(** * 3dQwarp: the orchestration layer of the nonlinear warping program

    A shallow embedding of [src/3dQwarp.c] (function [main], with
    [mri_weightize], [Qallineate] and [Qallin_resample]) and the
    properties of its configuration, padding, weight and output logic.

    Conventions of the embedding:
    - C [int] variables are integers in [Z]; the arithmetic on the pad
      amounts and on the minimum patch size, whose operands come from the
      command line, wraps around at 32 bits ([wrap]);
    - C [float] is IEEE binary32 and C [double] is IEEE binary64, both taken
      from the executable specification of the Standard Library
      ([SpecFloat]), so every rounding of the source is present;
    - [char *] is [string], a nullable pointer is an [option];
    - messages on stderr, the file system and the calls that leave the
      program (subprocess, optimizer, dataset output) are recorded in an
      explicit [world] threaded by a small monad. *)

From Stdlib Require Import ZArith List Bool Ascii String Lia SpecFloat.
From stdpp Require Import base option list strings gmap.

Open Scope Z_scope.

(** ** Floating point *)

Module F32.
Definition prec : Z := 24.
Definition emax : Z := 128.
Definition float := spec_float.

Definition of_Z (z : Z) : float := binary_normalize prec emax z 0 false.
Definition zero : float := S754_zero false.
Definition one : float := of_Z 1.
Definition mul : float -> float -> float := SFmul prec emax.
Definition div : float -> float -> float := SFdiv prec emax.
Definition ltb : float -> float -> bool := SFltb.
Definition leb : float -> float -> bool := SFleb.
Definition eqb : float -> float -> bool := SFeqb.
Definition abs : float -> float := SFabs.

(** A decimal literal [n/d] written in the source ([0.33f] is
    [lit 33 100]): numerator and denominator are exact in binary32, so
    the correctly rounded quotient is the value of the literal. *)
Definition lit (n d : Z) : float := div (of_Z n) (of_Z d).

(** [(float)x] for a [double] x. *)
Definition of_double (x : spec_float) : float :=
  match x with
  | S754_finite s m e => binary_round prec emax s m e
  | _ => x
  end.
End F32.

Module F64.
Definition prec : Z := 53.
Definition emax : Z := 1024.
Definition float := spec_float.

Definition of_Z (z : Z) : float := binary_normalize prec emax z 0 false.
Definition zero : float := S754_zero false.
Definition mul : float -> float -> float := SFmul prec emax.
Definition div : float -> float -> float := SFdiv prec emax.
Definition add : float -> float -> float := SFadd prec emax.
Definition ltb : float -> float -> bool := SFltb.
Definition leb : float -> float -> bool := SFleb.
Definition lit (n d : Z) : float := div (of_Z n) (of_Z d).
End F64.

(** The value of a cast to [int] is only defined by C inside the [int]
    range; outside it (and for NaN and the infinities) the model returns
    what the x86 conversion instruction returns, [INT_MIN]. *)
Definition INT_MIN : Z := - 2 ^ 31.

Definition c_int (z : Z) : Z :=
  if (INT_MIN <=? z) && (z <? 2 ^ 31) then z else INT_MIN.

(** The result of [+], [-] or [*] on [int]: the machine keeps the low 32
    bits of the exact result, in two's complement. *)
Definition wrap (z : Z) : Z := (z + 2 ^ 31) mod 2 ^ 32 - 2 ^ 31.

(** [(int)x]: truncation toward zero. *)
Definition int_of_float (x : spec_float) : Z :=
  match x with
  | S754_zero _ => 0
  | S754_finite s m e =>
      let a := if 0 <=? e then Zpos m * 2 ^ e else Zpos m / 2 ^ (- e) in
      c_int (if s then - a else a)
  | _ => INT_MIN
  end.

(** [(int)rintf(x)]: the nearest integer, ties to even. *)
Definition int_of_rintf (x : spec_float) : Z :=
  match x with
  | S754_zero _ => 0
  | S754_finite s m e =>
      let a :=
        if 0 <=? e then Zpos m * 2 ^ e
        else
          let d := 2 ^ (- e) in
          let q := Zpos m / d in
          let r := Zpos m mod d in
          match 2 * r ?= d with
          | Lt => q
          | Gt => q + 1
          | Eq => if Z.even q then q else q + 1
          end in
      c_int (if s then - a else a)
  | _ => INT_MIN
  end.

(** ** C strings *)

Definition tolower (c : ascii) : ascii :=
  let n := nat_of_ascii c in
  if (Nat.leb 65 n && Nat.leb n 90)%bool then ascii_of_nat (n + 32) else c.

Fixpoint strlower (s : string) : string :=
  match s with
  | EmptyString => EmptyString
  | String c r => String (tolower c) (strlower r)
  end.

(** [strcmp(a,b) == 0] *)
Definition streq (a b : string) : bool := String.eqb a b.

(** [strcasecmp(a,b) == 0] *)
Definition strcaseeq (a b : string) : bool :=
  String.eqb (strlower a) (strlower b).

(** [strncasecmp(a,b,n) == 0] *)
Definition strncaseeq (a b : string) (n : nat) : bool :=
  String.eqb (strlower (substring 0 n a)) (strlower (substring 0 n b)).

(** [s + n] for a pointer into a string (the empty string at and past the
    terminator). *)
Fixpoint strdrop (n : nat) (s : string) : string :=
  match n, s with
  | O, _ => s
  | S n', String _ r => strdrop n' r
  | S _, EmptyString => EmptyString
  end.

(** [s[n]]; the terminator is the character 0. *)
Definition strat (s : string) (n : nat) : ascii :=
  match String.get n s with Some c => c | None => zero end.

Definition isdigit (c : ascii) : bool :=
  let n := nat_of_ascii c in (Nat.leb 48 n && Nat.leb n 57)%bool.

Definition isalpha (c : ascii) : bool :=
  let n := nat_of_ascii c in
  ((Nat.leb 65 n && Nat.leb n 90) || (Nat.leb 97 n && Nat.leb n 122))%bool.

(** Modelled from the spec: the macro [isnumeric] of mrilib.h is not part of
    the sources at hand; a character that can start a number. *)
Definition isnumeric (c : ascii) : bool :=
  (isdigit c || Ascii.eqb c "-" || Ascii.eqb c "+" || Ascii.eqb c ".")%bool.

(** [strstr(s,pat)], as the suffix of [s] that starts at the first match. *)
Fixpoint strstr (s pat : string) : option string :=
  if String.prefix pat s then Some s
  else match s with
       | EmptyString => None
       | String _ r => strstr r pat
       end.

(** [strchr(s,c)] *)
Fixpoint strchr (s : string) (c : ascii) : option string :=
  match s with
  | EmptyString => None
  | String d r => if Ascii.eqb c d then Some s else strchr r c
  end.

______________________________

## Problem to solve
The listing above holds a line with "[mri_weightize], [Qallineate] and" and a line with "- C [float]". Print the stretch from the first through the second, exactly and alone.

## Solved problem
    [mri_weightize], [Qallineate] and [Qallin_resample]) and the
    properties of its configuration, padding, weight and output logic.

    Conventions of the embedding:
    - C [int] variables are integers in [Z]; the arithmetic on the pad
      amounts and on the minimum patch size, whose operands come from the
      command line, wraps around at 32 bits ([wrap]);
    - C [float] is IEEE binary32 and C [double] is IEEE binary64, both taken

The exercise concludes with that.